_Required action_
Copy each line of the entries that includes the word "false".

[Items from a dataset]
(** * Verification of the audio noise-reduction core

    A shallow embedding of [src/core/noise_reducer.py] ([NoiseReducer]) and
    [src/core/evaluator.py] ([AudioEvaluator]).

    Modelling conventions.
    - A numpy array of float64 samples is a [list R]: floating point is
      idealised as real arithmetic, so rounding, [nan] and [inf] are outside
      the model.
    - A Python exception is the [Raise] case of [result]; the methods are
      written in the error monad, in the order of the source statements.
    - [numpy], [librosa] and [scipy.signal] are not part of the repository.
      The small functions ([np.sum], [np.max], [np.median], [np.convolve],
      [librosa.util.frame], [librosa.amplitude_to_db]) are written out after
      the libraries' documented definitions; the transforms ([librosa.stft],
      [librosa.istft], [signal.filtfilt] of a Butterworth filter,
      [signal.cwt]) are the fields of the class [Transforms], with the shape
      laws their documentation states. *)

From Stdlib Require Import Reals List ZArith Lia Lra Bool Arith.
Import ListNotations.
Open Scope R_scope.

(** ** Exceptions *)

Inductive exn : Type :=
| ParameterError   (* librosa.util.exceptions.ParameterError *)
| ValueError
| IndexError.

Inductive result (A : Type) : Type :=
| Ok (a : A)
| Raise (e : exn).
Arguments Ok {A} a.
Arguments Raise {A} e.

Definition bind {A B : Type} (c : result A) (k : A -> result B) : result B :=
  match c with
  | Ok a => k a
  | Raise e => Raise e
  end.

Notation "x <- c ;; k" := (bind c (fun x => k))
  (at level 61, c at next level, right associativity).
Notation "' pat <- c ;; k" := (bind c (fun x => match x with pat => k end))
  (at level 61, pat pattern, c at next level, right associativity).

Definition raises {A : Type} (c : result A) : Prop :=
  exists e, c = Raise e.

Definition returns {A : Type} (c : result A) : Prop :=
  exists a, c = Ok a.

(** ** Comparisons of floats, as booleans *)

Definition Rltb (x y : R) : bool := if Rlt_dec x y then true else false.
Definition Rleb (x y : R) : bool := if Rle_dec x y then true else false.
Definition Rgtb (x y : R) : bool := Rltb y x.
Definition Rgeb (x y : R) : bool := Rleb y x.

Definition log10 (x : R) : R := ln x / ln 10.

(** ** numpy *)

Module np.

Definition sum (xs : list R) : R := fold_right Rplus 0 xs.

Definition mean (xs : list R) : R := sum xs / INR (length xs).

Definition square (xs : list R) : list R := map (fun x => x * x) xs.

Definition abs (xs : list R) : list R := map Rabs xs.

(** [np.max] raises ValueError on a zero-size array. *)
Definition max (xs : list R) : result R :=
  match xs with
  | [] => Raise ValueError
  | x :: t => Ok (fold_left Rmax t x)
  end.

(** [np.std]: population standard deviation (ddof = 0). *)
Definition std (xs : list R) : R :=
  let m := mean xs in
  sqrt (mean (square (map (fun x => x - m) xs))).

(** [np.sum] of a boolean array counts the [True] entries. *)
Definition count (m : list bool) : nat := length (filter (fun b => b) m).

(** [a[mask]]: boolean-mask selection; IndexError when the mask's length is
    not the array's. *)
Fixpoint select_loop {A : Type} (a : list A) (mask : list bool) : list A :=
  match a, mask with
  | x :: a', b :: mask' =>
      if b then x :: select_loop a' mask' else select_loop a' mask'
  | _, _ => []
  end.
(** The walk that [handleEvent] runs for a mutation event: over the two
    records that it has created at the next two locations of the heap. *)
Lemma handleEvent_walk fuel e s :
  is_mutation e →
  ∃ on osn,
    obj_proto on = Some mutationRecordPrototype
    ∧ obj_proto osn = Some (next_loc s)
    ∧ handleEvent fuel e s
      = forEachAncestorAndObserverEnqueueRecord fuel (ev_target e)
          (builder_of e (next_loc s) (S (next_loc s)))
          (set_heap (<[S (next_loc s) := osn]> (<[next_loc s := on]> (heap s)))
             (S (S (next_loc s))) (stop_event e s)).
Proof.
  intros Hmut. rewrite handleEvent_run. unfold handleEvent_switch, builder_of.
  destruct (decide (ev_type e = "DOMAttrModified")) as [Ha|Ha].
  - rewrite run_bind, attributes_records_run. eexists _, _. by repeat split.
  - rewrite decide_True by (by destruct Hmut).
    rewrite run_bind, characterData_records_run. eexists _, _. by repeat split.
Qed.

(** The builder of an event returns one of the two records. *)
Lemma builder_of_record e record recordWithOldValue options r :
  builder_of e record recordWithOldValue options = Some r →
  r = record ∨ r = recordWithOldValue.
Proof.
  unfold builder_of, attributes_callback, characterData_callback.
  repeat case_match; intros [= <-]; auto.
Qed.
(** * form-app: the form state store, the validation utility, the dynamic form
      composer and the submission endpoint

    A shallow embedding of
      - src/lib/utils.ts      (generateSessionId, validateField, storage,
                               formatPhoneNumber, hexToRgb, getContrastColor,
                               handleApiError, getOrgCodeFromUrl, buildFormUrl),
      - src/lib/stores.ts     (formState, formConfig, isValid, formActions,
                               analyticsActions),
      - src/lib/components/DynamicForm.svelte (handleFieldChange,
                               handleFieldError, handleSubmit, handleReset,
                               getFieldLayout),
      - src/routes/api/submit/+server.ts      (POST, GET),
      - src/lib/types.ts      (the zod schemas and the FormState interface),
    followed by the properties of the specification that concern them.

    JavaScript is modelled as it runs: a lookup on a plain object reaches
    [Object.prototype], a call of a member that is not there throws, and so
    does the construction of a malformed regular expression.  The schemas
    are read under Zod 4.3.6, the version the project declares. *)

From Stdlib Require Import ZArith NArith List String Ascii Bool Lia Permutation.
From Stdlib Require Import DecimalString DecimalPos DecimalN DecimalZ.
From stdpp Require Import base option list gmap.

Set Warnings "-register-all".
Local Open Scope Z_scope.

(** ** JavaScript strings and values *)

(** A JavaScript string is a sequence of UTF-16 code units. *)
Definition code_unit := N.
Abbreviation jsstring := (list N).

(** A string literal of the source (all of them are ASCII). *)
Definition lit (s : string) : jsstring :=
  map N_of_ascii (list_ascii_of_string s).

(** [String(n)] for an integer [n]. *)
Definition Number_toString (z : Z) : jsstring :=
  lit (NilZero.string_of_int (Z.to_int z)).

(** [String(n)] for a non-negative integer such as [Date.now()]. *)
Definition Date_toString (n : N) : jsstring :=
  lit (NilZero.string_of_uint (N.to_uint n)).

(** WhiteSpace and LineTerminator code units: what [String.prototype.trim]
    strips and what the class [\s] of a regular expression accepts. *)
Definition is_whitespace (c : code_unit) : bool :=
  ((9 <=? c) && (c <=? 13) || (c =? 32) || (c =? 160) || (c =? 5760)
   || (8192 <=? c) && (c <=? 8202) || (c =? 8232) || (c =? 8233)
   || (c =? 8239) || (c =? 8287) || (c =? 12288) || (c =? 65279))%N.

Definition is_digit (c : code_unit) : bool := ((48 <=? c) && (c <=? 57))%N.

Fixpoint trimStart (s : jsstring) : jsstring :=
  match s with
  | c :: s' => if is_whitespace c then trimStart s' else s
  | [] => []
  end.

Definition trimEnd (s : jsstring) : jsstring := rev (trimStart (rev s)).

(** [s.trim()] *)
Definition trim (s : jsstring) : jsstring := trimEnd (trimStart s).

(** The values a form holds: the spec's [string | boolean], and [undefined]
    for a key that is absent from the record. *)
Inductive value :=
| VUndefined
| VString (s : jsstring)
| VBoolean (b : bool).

_Solution to the problem_
Definition Rltb (x y : R) : bool := if Rlt_dec x y then true else false.
Definition Rleb (x y : R) : bool := if Rle_dec x y then true else false.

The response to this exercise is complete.